聖 書 ルカ7:1~10

(1) イエスはこれらの言葉をことごとく人々に聞かせてしまったのち、カペナウムに帰ってこられた。(2) ところが、ある百卒長の頼みにしていた僕が、病気になって死にかかっていた。(3) この百卒長はイエスのことを聞いて、ユダヤ人の長老たちをイエスのところにつかわし、自分の僕を助けにきてくださるようにと、お願いした。(4) 彼らはイエスのところにきて、熱心に願って言った、「あの人はそうしていただくねうちがございます。(5) わたしたちの国民を愛し、わたしたちのために会堂を建ててくれたのです」。(6) そこで、イエスは彼らと連れだってお出かけになった。ところが、その家からほど遠くないあたりまでこられたとき、百卒長は友だちを送ってイエスに言わせた、「主よ、どうぞ、ご足労くださいませんように。わたしの屋根の下にあなたをお入れする資格は、わたしにはございません。(7) それですから、自分でお迎えにあがるねうちさえないと思っていたのです。ただ、お言葉を下さい。そして、わたしの僕をなおしてください。(8) わたしも権威の下に服している者ですが、わたしの下にも兵卒がいまして、ひとりの者に『行け』と言えば行き、ほかの者に『こい』と言えばきますし、また、僕に『これをせよ』と言えば、してくれるのです」。(9) イエスはこれを聞いて非常に感心され、ついてきた群衆の方に振り向いて言われた、「あなたがたに言っておくが、これほどの信仰は、イスラエルの中でも見たことがない」。(10) 使にきた者たちが家に帰ってみると、僕は元気になっていた。

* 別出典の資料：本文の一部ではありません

Lemma map_weight_delete m k : map_weight (delete k m) <= map_weight m.
Proof.
  destruct (m !! k) as [v|] eqn:E; [|by rewrite delete_id].
  rewrite <- (insert_delete_id m k v E) at 2. rewrite map_weight_fresh; [lia | apply lookup_delete_eq].
Qed.

Lemma map_weight_insert m k v : map_weight (<[k := v]> m) <= der_weight v + map_weight m.
Proof.
  rewrite <- insert_delete_eq, map_weight_fresh by apply lookup_delete_eq.
  pose proof (map_weight_delete m k). lia.
Qed.

Lemma map_weight_elem m k v : m !! k = Some v -> der_weight v <= map_weight m.
Proof.
  intros E. rewrite <- (insert_delete_id m k v E), map_weight_fresh by apply lookup_delete_eq. lia.
Qed.

(** The weight that the operations put into the cache. *)
Definition inserted (ops : list cache_op) : nat :=
  sum_list_with (fun op => match op with OpInsert cert => der_weight cert | _ => 0 end) ops.

(** A cache of capacity [cap] that holds [m], which with [n] more is still
    within its capacity. *)
Definition has (cap : N) (n : nat) (m : gmap (list u8) UntrustedCert) (c : MemoryCertCache M) : Prop :=
  roomy cap weigher (mcc_certs c) m /\ keys_match m /\
  (32 <= w)%Z /\ (Z.of_nat (n + map_weight m) <= Z.of_N cap <= 5 * 1024 * 1024)%Z.

Lemma has_new cap n : (32 <= w)%Z -> (Z.of_nat n <= Z.of_N cap <= 5 * 1024 * 1024)%Z ->
  has cap n ∅ (MemoryCertCache_new debug w cap).
Proof.
  intros Hw Hn. split_and!; [apply roomy_build | done | done | | lia].
  unfold map_weight. rewrite map_to_list_empty. simpl. lia.
Qed.

Lemma has_insert cap n m c cert : has cap (der_weight cert + n) m c ->
  exists c', cache_insert cert c = Done tt c' /\ has cap n (apply_op m (OpInsert cert)) c'.
Proof.
  intros (Ro & K & Hw & Hc). set (m' := apply_op m (OpInsert cert)).
  assert (L : map_weight m' <= der_weight cert + map_weight m) by apply map_weight_insert.
  assert (F : fits cap weigher m').
  { exists der_weight. split; [|fold (map_weight m'); lia].
    intros k v E. apply weigher_plain; [done|]. apply map_weight_elem in E. lia. }
  eexists. split; [reflexivity|]. split_and!; [|by apply apply_op_keys | done | lia | lia].
  exact (roomy_insert cap weigher _ m (Dangerous_into_owned (as_dangerous_comparable (UntrustedCert_cert_id cert)))
    cert Ro F).
Qed.

Lemma has_get cap n m c id : has cap n m c ->
  exists c', cache_get id c = Done (m !! id_bytes id) c' /\ has cap n m c'.
Proof.
  intros (Ro & K & R). cbn. unfold MemoryCertCache_get.
  destruct (roomy_get cap weigher _ m (Dangerous_into_owned (as_dangerous_comparable id)) Ro) as (c' & -> & Ro').
  change (Dangerous_as_bytes _) with (id_bytes id).
  exists (mk_memory_cache c'). split; [|done]. destruct (m !! id_bytes id) as [v|] eqn:E; [|done].
  replace (Dangerous_eq _ _) with true; [done|]. symmetry. apply as_dangerous_eq_true. exact (K _ _ E).
Qed.

Lemma has_remove cap n m c id : has cap n m c ->
  exists c', cache_remove id c = Done tt c' /\ has cap n (apply_op m (OpRemove id)) c'.
Proof.
  intros (Ro & K & Hw & Hc). eexists. split; [reflexivity|].
  pose proof (map_weight_delete m (id_bytes id)).
  split_and!; [by apply roomy_invalidate | by apply (apply_op_keys m (OpRemove id)) | done | simpl; lia | lia].
Qed.

#[local] Arguments same_fingerprint : simpl never.

(** *** The control *)

(** The control's key for an identifier. *)
Definition control_key (bytes : list u8) : string := default "" (colon_string bytes).

#[local] Instance control_key_inj : Inj (=) (=) control_key.
Proof.
  assert (N : forall b l, control_key (b :: l) <> "").
  { intros b l E. unfold control_key in E. destruct (colon_string_total b l) as [s Hs].
    rewrite Hs in E. simpl in E. subst. apply colon_string_length in Hs. simpl in Hs. lia. }
  intros [|a l] [|b l'] E; [done | by symmetry in E; apply N in E | by apply N in E|].
  unfold control_key in E. destruct (colon_string_total a l) as [s Hs], (colon_string_total b l') as [s' Hs'].
  rewrite Hs, Hs' in E. simpl in E. subst. apply colon_string_parses in Hs, Hs'. congruence.
Qed.

Lemma hex_str_key id : cert_id_wf id -> hex_str id = Some (control_key (id_bytes id)).
Proof.
  intros W. destruct (CertId_as_hex_str_wf id W) as (s & Hs & E). unfold hex_str. rewrite E.
  unfold control_key. change (id_bytes id) with (cid_bytes id). by rewrite Hs.
Qed.

Lemma kmap_size (m : gmap (list u8) UntrustedCert) : size (kmap control_key m : gmap string UntrustedCert) = size m.
Proof.
  induction m as [|k v m E IH] using map_ind; [done|].
  rewrite (kmap_insert control_key), !map_size_insert_None; [by rewrite IH | done|].
  rewrite (lookup_kmap control_key). exact E.
Qed.

Definition op_wf (op : cache_op) : Prop :=
  match op with
  | OpInsert cert => cert_id_wf (UntrustedCert_cert_id cert)
  | OpGet id | OpRemove id => cert_id_wf id
  end.

(** The two maps agree, and the identifiers of the certificates are well formed. *)
Definition agree (n : nat) (m : gmap (list u8) UntrustedCert) (o : OpsWorld) : Prop :=
  has (5 * 1024 * 1024) n m (ow_cache o) /\ ow_control o = kmap control_key m /\
  map_Forall (fun _ v => cert_id_wf (UntrustedCert_cert_id v)) m.

Lemma on_cache_done {A} (p : prog (MemoryCertCache M) A) o a c :
  p (ow_cache o) = Done a c -> on_cache p o = Done a (mk_ops_world (ow_control o) c).
Proof. intros E. unfold on_cache. by rewrite E. Qed.

Lemma same_fingerprint_refl v : same_fingerprint v v = true.
Proof. destruct v; [|done]. by apply Fingerprint_eq_true. Qed.

Lemma prop_op_agrees op n m o : op_wf op -> agree (inserted [op] + n) m o ->
  exists o', prop_op op o = Done tt o' /\ agree n (apply_op m op) o'.
Proof.
  intros W (Hh & Hk & Hf). destruct op as [cert|id|id]; simpl in W; unfold prop_op.
  - rewrite (hex_str_key _ W). simpl in Hh. rewrite Nat.add_0_r in Hh.
    destruct (has_insert _ n m (ow_cache o) cert Hh) as (c & E & Hc).
    eexists. split; [exact (on_cache_done _ (mk_ops_world _ (ow_cache o)) _ _ E)|].
    split_and!; [done | simpl; by rewrite Hk, (kmap_insert control_key) | by apply map_Forall_insert_2].
  - destruct (has_get _ _ m (ow_cache o) id Hh) as (c & E & Hc). rewrite (hex_str_key _ W).
    exists (mk_ops_world (ow_control o) c). split; [|done].
    unfold of_panics, gets, mbind, prog_bind. rewrite (on_cache_done _ _ _ _ E).
    by rewrite Hk, (lookup_kmap control_key), same_fingerprint_refl.
  - destruct (has_get _ _ m (ow_cache o) id Hh) as (c & E & Hc).
    destruct (has_remove _ _ m c id Hc) as (c' & E' & Hc'). rewrite (hex_str_key _ W).
    exists (mk_ops_world (delete (control_key (id_bytes id)) (ow_control o)) c').
    split; [|split_and!; [done | simpl; by rewrite Hk, <- (kmap_delete control_key) | by apply map_Forall_delete]].
    rewrite (prog_bind_done _ _ _ _ _ (on_cache_done _ _ _ _ E)).
    rewrite (prog_bind_done _ _ _ _ _ (on_cache_done _ (mk_ops_world _ c) _ _ E')).
    unfold of_panics, gets, control_update, modify, mbind, prog_bind. simpl.
    rewrite Hk, (lookup_kmap control_key). by destruct (bool_decide _).
Qed.

Lemma prop_ops_agrees ops n m o : Forall op_wf ops -> agree (inserted ops + n) m o ->
  exists o', for_each prop_op ops o = Done tt o' /\ agree n (foldl apply_op m ops) o'.
Proof.
  revert m o. induction ops as [|op ops IH]; intros m o W A; simpl; [by exists o|].
  apply Forall_cons in W as [W Ws].
  destruct (prop_op_agrees op (inserted ops + n) m o W) as (o1 & E1 & A1).
  { replace (inserted [op] + (inserted ops + n)) with (inserted (op :: ops) + n); [done|].
    unfold inserted. simpl. lia. }
  destruct (IH _ o1 Ws A1) as (o2 & E2 & A2). exists o2. by rewrite (prog_bind_done _ _ _ _ _ E1).
Qed.

(** The entries that iterating over the cache gives are the control's. *)
Lemma entries_agree n m o e : agree n m o -> e ∈ moka_iter (mcc_certs (ow_cache o)) ->
  m !! id_bytes (UntrustedCert_cert_id e.2) = Some e.2 /\
  Dangerous_as_bytes e.1 = id_bytes (UntrustedCert_cert_id e.2).
Proof.
  intros ((Ro & K & _) & _) He.
  assert (Hm : (Dangerous_as_bytes e.1, e.2) ∈ map_to_list m).
  { rewrite <- (roomy_iter _ _ _ _ Ro). apply list_elem_of_fmap. by exists e. }
  apply elem_of_map_to_list in Hm. pose proof (K _ _ Hm) as Ek. simpl in Ek. by rewrite Ek.
Qed.

Lemma check_entry_ok n m o e : agree n m o -> e ∈ moka_iter (mcc_certs (ow_cache o)) ->
  check_entry e o = Done tt o.
Proof.
  intros A He. destruct (entries_agree n m o e A He) as [Hm Hk]. destruct A as (_ & Hc & Hf).
  unfold check_entry. replace (Dangerous_eq _ _) with true.
  - simpl. unfold assert, of_panics, gets, mbind, prog_bind. simpl. rewrite (hex_str_key _ (Hf _ _ Hm)). simpl.
    by rewrite Hc, (lookup_kmap control_key), Hm, same_fingerprint_refl.
  - symmetry. unfold Dangerous_eq. by apply bool_decide_eq_true.
Qed.

Lemma check_entries_ok n m o : agree n m o ->
  (entries ← gets (fun o => moka_iter (mcc_certs (ow_cache o)));
   control_len ← gets (fun o => size (ow_control o));
   assert (Nat.eqb control_len (length entries)) ;;
   for_each check_entry entries) o = Done tt o.
Proof.
  intros A. pose proof A as ((Ro & _) & Hc & _). unfold gets, mbind, prog_bind.
  replace (Nat.eqb _ _) with true; simpl.
  - destruct (for_each_ok (fun o' => o' = o) check_entry (moka_iter (mcc_certs (ow_cache o))) o)
      as (o' & E & ->); [|done | exact E].
    intros e o' He ->. exists o. by rewrite (check_entry_ok n m o e A He).
  - symmetry. apply Nat.eqb_eq. rewrite Hc, kmap_size, <- length_map_to_list, <- (roomy_iter _ _ _ _ Ro).
    by rewrite length_fmap.
Qed.

End CacheFacts.

(** ** Properties of the cache *)

Section CacheProperties.
Context `{X509Lib} {M : Type} `{!Moka M} `{!MokaRoomy M}.

(** C16. The certificate cache is a map: for every sequence of insertions, lookups
    and removals whose certificates together fit the five mebibytes of the test,
    each lookup returns the certificate that a [HashMap] keyed by the rendered
    identifier has, each removal finds an entry exactly when the [HashMap] does,
    and in the end the two have the same entries, each filed under its own
    identifier; none of the cache's own assertions fails. *)
Theorem cache_matches_map debug w ops (Hw : (32 <= w)%Z) (Hops : Forall op_wf ops)
  (Hfit : (Z.of_nat (inserted ops) <= 5 * 1024 * 1024)%Z) :
  exists o, prop_ops debug w ops = Done tt o /\ ow_control o = kmap control_key (history ops).
Proof.
  destruct (prop_ops_agrees debug w ops 0 ∅ (mk_ops_world ∅ (MemoryCertCache_new debug w (5 * 1024 * 1024))))
    as (o & E & A); [done | split_and!; [apply has_new; [done|]; simpl; lia | done | done]|].
  exists o. unfold prop_ops. rewrite (prog_bind_done _ _ _ _ _ E), (check_entries_ok debug w 0 _ o A).
  split; [done | apply A].
Qed.

End CacheProperties.

(** ** [store.rs] and [build_unverified.rs] *)

Section ChainTests.
Context `{Rcgen} `{AwsDigest} `{X509Lib} {R : Type} `{!AwsEcdsa R} `{!RcgenIssue R}.
Context {M : Type} `{!Moka M} (debug : bool) (w : Z).

(** [arbitrary_ordered_root_set]: the roots of the two authorities, in the order
    that the shuffle left them. *)
Definition arbitrary_ordered_root_set (ca1 ca2 : TestCA) (shuffled : bool) : RootSet :=
  RootSet_new (if shuffled then [TestCA_root_cert ca2; TestCA_root_cert ca1]
               else [TestCA_root_cert ca1; TestCA_root_cert ca2]).

(** A signature of one byte. *)
Definition test_signature {S} : prog S Signature :=
  r ← of_panics (Signature_try_from [x2a]);
  match r with Ok v => mret v | Err _ => panic end.

Definition test_prop_validate (roots : RootSet) (chain : TestChain) : exec (MemoryCertCache M) () :=
  let cache := MemoryCertCache_new debug w (1024 * 1024) in
  let store := TrustStore_new (RootSet_into_array roots) cache in
  (TrustStore_add (mk_untrusted ∘ id_cert <$> (tc_intermediates chain ++ [tc_leaf chain])%list) ;;
   signature ← test_signature;
   r ← TrustStore_validate (ts_roots store) (cert_cert_id (id_cert (tc_leaf chain))) signature [];
   match r with Ok _ => mret tt | Err _ => panic end) (ts_cache store).

(** [dropped] is what the mutator's [take_dropped] returns. *)
Definition test_prop_missing_local_certificate (roots : RootSet) (chain : TestChain)
  (dropped : option Identity) (drop_leaf : bool) : exec (MemoryCertCache M) () :=
  let cache := MemoryCertCache_new debug w (1024 * 1024) in
  let store := TrustStore_new (RootSet_into_array roots) cache in
  let maybe_leaf := if drop_leaf then [] else [tc_leaf chain] in
  (TrustStore_add (mk_untrusted ∘ id_cert <$> (tc_intermediates chain ++ maybe_leaf)%list) ;;
   signature ← test_signature;
   r ← TrustStore_validate (ts_roots store) (cert_cert_id (id_cert (tc_leaf chain))) signature [];
   match r with
   | Ok _ => panic
   | Err err =>
       '(want, got) ← (match drop_leaf, err, dropped with
                       | true, MissingLeafCert id, _ => mret (cert_cert_id (id_cert (tc_leaf chain)), id)
                       | false, ChainBuild (TrustStore.MissingIntermediate id), Some dropped =>
                           mret (cert_cert_id (id_cert dropped), IssuerCertId_as_cert_id id)
                       | _, _, _ => panic
                       end);
       assert (Dangerous_eq (as_dangerous_comparable want) (as_dangerous_comparable got))
   end) (ts_cache store).

(** [prop_missing_local_certificate]: a tenth of the runs drop the leaf. *)
Definition prop_missing_local_certificate (roots : RootSet) (rnd : N) (chain : TestChain)
  (dropped : option Identity) : exec (MemoryCertCache M) () :=
  test_prop_missing_local_certificate roots chain dropped (rnd `mod` 10 =? 0)%N.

 私たちの目の前には厳しい現実があります。私達は、目の前の現実があまりに厳しく感じるときに、信仰を失い、『もうだめだ』、『こんなにひどいのだから無理だ』と思ってしまいやすいものです。しかし今朝の箇所から、百人隊長の信仰に教えられます。私たちの信じている神様は奇跡をなさるお方です。そして信仰は神の奇跡を呼び出すものです。私たちも、目の前の現実にばかり心を奪われないで、神のみ言葉に信頼する信仰を育てていただき、ここぞと言う時に信仰を働かせる事のできる信仰者とさせていただきたいと思います。
1.百人隊長とその身辺
① 病気の僕ローマから派遣された百人隊長には、大変頼りにしている僕がいました。しかしその僕は大変な病気になり、死にかかっていました。彼はイエス様の事を聞いて、このお方ならば必ず自分の僕の病を癒して下さると信じたのです。そして自分はローマ人なので、失礼にならないようにと、ユダヤ人の長老に頼んで、イエス様に癒しのお願いをしました。
② 百人隊長の評判彼がユダヤ教に改宗したとは書かれていませんが、ユダヤ人たちのために大変協力的な人物だったようです。イスラエルの国を愛し、ユダヤ教の会堂まで建てました。ユダヤ人の長老たちが喜んで彼の願いを聞き、熱心にイエス様にお願いするくらい、人々から信頼されていました。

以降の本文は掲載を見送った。